▶ _DESCRIPTION OF THE TASK_
Count every line of the listing where the string "specialize" occurs, and reply with the count alone.
### GIVEN DATA ###
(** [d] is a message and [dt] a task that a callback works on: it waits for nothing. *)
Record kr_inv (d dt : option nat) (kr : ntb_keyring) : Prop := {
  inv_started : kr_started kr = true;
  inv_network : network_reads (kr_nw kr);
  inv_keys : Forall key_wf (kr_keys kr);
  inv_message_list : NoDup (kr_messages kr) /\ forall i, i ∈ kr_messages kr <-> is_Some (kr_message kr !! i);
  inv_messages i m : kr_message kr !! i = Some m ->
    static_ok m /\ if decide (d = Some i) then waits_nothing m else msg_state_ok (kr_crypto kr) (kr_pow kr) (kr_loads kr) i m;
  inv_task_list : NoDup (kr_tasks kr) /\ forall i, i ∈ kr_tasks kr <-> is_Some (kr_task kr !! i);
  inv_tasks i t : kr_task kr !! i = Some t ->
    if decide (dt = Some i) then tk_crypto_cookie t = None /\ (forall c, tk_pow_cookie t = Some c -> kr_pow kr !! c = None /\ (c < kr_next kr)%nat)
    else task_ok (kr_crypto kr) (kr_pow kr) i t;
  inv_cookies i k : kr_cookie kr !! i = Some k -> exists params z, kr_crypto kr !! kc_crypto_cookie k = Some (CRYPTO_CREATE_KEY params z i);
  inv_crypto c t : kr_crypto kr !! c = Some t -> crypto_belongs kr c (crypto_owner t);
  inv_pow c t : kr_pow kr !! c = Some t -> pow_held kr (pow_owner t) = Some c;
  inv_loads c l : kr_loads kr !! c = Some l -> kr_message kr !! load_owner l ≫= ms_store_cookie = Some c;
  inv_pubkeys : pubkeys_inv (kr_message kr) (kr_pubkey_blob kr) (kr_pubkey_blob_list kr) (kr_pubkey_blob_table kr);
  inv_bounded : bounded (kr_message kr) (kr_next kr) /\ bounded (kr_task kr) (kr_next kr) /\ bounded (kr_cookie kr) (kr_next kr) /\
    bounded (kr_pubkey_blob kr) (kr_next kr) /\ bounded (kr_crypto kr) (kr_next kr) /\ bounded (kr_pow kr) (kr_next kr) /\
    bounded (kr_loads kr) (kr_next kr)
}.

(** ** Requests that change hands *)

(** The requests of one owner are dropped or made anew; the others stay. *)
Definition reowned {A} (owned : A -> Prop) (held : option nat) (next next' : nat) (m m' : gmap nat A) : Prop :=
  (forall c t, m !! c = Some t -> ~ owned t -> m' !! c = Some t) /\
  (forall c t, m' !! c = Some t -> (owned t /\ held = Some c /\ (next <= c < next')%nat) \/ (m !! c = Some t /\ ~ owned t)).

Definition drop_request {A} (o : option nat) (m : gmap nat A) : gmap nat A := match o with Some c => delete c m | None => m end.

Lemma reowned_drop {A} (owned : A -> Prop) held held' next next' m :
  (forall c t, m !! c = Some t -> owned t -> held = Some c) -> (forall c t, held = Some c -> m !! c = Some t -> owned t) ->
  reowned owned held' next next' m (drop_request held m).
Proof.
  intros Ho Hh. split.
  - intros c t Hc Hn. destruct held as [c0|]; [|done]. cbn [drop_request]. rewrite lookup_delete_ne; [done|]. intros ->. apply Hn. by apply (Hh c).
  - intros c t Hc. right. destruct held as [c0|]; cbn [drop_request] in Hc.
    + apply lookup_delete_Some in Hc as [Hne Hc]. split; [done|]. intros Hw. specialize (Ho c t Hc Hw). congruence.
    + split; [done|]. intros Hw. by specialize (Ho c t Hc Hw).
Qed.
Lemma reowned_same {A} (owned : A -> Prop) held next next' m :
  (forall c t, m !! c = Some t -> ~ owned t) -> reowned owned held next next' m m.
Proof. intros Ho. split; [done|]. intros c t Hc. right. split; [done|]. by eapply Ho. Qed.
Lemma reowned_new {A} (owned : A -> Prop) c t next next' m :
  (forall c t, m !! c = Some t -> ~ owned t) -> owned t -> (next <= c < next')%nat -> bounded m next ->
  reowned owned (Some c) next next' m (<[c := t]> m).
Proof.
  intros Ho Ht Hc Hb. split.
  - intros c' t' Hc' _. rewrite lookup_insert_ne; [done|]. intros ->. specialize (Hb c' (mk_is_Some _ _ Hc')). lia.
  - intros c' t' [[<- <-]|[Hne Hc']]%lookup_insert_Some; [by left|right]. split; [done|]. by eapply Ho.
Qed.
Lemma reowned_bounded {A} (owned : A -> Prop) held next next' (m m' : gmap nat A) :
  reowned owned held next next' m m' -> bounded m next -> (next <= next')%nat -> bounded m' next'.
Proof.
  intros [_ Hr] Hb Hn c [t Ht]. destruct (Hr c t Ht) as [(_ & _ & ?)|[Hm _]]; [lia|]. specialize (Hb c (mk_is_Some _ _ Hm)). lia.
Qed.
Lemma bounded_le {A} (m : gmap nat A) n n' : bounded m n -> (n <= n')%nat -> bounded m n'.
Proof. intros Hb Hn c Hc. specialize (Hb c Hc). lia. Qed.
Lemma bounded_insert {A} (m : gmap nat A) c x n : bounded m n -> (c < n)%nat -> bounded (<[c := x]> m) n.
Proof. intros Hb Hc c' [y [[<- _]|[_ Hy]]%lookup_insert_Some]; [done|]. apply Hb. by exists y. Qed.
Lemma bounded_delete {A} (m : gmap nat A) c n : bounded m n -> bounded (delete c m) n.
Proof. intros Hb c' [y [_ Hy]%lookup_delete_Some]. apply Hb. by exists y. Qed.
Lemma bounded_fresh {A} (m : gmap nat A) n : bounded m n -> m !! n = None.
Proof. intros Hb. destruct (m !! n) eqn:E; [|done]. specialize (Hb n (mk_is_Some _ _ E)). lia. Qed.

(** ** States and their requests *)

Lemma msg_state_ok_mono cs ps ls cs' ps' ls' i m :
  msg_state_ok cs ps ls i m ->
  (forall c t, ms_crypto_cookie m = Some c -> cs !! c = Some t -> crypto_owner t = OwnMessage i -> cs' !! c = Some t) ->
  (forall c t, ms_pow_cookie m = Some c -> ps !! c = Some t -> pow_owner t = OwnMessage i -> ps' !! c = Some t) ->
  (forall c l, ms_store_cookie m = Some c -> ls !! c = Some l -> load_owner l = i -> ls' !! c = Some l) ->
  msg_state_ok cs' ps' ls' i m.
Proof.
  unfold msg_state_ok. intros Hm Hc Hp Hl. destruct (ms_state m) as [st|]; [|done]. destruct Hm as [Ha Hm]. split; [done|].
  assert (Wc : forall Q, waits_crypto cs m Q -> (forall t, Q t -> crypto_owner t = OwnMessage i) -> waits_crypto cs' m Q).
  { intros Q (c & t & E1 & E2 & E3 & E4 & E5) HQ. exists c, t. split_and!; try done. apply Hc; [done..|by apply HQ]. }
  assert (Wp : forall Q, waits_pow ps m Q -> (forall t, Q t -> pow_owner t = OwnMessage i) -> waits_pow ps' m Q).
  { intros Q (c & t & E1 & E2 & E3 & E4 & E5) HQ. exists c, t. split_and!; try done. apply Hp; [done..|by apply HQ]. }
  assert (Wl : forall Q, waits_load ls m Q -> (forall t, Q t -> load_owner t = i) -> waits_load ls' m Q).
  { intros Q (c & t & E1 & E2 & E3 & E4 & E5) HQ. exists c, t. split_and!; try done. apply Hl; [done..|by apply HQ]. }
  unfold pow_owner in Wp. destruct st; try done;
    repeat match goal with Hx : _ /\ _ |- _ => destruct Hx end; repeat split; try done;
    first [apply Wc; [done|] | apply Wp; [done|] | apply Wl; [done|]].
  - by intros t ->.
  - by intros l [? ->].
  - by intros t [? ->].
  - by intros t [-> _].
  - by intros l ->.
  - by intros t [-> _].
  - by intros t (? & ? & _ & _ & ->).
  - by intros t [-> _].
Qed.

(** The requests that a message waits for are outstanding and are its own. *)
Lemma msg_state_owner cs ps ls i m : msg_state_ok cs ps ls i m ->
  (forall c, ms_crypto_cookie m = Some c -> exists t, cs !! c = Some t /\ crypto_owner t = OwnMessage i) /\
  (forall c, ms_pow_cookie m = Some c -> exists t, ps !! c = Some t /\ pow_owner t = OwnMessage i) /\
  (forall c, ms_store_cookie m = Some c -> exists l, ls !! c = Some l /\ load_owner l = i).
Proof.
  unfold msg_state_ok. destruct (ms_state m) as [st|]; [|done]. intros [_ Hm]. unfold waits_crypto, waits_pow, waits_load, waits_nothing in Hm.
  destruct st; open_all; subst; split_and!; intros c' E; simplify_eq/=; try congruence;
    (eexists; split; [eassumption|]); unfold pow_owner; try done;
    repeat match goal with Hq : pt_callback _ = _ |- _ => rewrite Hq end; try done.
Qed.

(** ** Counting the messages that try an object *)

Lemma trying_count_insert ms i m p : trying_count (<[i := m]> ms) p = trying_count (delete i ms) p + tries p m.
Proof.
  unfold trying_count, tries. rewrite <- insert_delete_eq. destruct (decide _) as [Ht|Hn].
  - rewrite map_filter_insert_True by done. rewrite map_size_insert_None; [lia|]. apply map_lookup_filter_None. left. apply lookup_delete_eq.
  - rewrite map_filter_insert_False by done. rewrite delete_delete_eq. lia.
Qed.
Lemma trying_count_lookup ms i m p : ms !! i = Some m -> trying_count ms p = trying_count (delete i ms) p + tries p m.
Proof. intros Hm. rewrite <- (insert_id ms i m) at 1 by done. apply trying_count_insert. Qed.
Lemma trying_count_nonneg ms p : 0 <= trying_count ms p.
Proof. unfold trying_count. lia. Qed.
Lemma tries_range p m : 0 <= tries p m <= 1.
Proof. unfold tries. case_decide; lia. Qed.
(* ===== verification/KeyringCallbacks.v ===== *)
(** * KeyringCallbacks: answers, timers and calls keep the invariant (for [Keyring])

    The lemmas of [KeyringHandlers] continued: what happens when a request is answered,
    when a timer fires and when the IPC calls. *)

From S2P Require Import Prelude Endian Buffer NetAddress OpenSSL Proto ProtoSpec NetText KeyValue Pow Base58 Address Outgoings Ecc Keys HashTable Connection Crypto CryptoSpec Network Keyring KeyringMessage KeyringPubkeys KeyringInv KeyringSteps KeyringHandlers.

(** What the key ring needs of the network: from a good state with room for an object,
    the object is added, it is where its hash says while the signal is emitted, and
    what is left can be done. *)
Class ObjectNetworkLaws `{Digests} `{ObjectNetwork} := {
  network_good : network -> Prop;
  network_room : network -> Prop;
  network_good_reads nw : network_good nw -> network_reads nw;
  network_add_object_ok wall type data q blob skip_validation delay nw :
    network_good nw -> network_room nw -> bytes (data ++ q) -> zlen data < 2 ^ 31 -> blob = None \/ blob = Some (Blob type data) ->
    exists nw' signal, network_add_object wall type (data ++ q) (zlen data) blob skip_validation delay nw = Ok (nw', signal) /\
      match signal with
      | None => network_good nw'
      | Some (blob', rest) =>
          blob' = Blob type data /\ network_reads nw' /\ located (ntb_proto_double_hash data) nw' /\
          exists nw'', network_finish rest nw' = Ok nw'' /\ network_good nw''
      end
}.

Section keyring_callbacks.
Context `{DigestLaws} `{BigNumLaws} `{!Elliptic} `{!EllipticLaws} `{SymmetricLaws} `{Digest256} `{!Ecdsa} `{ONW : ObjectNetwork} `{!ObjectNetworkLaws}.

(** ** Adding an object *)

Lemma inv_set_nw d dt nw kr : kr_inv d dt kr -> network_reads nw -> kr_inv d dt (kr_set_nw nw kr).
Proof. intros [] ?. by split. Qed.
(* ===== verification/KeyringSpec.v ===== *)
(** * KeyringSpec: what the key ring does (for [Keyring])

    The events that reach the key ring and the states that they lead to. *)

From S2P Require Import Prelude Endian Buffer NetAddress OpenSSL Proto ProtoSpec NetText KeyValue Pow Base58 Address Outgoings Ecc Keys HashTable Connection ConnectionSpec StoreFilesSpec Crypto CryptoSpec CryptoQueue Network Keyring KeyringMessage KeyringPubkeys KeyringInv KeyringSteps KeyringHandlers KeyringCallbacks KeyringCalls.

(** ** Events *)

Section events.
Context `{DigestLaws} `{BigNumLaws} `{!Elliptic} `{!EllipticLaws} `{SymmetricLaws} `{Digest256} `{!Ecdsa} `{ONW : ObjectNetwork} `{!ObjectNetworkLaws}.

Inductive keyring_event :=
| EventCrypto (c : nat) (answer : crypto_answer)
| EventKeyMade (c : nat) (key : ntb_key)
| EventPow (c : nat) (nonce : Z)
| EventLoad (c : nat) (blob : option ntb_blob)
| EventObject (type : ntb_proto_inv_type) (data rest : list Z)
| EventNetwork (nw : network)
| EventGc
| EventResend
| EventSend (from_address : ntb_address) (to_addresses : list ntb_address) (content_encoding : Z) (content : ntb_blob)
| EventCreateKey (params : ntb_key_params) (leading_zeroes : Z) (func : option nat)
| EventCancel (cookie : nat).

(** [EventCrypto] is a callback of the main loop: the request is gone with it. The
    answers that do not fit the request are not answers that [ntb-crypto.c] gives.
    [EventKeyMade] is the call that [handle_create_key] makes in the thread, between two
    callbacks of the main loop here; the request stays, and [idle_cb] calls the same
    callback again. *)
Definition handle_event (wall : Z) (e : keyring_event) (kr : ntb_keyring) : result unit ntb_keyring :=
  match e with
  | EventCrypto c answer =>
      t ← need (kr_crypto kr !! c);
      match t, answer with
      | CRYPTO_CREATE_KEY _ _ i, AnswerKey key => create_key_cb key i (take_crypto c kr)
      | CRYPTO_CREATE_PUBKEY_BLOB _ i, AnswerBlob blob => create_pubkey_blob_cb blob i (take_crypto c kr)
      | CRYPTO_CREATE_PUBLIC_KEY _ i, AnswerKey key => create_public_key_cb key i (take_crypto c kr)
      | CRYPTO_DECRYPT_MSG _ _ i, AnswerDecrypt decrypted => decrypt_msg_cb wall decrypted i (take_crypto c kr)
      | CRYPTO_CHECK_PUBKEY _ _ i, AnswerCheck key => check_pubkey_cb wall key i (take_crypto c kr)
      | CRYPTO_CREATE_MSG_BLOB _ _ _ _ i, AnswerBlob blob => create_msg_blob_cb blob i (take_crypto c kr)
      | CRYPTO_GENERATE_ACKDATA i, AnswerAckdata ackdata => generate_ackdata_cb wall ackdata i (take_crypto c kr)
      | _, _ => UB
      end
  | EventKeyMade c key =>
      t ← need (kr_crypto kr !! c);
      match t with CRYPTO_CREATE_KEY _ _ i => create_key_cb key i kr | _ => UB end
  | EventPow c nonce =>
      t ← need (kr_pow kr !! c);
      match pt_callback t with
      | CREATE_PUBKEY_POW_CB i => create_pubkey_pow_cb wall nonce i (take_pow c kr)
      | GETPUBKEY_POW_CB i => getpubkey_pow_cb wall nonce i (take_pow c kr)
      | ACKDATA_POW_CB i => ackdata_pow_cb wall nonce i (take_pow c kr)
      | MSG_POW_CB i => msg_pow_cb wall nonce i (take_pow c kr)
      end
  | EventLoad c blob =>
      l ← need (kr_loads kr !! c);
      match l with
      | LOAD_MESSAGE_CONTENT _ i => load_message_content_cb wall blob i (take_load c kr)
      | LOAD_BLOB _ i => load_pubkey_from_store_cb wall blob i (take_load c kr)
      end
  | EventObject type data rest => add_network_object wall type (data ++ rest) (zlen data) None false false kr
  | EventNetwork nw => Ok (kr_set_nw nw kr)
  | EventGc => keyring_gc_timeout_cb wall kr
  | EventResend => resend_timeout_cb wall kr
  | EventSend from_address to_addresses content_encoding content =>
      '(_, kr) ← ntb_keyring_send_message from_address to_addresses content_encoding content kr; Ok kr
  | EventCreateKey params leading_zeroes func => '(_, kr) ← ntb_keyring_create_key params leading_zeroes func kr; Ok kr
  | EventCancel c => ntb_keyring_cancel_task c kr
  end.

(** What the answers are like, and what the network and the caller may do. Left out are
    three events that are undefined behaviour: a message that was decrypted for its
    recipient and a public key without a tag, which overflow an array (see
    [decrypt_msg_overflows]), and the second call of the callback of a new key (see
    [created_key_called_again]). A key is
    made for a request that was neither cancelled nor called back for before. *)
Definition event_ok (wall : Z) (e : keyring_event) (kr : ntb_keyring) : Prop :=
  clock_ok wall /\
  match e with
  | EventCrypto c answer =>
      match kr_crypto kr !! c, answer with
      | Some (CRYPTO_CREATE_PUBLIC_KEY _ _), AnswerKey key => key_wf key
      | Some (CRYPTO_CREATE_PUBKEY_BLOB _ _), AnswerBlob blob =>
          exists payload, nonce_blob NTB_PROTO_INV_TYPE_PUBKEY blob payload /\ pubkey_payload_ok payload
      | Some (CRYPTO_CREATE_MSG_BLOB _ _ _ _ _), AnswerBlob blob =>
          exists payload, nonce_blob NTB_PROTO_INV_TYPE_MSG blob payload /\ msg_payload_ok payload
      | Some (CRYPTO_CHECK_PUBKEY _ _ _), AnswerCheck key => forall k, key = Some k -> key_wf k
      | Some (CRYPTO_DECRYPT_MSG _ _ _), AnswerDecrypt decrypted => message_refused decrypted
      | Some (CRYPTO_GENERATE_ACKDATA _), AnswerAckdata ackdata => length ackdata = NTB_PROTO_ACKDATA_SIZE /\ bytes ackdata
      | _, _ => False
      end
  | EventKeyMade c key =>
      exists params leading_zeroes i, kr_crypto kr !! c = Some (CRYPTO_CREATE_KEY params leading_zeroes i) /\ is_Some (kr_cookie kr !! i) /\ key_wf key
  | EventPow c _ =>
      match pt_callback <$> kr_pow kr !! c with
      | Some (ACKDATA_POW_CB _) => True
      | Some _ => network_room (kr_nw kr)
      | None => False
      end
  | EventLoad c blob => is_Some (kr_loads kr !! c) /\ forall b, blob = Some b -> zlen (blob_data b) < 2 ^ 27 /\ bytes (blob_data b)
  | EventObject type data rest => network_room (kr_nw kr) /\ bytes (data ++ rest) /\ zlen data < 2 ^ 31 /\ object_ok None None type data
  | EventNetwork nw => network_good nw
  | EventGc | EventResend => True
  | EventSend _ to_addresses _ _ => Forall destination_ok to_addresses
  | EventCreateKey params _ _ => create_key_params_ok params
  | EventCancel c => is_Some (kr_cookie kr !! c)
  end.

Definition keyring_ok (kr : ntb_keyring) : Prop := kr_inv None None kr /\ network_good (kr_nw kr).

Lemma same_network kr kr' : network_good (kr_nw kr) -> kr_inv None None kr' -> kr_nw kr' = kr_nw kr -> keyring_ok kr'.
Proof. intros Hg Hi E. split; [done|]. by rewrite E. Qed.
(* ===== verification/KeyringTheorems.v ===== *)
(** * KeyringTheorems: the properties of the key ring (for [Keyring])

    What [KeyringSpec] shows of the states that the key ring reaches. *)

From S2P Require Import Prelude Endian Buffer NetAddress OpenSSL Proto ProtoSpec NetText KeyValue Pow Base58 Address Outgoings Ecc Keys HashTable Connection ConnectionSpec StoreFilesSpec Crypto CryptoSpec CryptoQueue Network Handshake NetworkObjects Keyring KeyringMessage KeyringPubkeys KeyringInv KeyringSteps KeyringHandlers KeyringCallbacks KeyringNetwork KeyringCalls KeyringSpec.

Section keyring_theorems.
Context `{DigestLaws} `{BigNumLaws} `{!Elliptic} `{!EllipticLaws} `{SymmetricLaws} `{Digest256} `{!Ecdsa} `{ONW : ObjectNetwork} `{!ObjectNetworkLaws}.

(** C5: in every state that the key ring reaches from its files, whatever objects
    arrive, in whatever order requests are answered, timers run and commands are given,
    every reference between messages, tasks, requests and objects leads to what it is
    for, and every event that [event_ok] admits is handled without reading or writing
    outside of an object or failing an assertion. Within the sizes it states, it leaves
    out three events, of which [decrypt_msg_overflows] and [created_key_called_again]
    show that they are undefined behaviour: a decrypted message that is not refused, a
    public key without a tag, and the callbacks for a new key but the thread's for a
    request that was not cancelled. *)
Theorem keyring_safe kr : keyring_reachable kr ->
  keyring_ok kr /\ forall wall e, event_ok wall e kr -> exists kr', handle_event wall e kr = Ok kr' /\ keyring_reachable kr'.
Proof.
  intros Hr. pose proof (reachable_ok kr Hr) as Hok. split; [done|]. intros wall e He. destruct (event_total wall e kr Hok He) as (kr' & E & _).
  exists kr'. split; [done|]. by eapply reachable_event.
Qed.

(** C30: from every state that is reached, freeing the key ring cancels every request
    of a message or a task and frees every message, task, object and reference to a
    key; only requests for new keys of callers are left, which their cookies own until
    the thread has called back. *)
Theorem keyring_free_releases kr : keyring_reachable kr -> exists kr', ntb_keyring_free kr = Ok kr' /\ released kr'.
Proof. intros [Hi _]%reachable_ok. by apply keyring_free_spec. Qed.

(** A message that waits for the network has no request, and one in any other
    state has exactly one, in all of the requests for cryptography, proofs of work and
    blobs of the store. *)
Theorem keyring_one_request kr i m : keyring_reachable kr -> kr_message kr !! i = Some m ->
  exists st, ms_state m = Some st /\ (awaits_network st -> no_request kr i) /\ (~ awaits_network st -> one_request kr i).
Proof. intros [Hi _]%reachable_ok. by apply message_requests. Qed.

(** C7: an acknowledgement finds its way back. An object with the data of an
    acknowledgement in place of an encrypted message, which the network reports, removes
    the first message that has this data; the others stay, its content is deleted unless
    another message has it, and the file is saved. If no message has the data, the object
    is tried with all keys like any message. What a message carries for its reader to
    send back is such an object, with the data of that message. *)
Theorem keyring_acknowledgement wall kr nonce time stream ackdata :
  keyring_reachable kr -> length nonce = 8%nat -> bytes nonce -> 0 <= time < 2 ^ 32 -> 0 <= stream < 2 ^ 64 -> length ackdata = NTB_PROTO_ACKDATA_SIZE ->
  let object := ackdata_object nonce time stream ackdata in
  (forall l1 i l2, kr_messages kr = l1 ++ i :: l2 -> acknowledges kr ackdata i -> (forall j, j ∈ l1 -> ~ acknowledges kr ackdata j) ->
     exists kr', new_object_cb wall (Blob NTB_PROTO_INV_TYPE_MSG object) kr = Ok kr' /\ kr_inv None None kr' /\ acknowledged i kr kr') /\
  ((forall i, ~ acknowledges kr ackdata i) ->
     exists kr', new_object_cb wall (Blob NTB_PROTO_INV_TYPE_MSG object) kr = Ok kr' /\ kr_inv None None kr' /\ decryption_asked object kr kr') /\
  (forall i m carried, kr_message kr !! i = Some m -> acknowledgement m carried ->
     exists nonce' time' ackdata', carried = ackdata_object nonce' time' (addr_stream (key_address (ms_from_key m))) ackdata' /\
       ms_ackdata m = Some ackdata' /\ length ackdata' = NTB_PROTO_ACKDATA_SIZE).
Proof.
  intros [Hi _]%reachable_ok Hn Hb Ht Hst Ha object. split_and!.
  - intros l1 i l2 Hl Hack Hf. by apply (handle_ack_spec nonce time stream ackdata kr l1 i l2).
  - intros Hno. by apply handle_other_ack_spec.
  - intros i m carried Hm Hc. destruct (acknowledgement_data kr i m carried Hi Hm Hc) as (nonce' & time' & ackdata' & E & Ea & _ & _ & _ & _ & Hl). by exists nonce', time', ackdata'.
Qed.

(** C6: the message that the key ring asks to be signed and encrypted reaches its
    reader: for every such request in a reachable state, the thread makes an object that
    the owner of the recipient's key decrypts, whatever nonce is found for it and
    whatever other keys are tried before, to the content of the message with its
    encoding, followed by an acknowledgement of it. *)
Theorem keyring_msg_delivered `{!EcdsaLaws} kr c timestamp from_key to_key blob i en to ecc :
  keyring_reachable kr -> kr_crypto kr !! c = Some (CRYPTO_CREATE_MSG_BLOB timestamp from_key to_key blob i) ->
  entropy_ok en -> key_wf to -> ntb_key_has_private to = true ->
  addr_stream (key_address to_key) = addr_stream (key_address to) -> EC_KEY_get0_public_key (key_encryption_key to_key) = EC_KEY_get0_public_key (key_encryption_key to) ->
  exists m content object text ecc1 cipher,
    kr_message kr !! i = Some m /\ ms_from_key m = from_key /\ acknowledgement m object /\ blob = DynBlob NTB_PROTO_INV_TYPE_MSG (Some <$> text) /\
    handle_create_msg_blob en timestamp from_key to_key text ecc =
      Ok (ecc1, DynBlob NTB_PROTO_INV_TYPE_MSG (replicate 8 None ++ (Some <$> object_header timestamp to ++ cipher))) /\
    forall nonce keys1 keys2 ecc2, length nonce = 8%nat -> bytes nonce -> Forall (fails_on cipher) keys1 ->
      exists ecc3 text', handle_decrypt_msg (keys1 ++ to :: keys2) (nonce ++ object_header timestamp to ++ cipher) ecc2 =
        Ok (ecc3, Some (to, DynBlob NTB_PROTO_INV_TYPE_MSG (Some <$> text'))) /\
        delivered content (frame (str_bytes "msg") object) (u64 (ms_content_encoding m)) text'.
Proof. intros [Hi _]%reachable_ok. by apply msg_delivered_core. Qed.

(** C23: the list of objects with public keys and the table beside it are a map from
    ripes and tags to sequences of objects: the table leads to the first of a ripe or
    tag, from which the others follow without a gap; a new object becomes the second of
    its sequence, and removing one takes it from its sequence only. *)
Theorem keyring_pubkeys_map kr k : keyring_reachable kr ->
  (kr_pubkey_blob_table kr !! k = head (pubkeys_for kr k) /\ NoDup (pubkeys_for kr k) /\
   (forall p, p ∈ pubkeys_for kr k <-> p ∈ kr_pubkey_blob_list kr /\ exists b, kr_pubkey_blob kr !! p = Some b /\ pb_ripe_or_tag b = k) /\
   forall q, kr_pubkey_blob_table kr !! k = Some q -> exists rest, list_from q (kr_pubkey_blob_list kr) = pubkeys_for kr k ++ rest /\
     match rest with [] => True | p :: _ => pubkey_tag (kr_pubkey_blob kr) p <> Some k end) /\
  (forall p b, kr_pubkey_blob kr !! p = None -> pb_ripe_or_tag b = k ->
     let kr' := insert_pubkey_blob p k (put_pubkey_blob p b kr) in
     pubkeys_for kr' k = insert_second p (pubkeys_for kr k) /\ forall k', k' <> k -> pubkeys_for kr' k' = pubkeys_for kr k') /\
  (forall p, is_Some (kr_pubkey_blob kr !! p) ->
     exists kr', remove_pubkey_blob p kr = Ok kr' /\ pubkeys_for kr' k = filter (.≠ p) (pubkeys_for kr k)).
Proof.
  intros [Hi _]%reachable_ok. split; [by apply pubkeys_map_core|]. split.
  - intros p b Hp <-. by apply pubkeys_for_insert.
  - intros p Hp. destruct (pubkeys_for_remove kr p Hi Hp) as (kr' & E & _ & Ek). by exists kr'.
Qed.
###
▶ _THE COMPLETED TASK_
6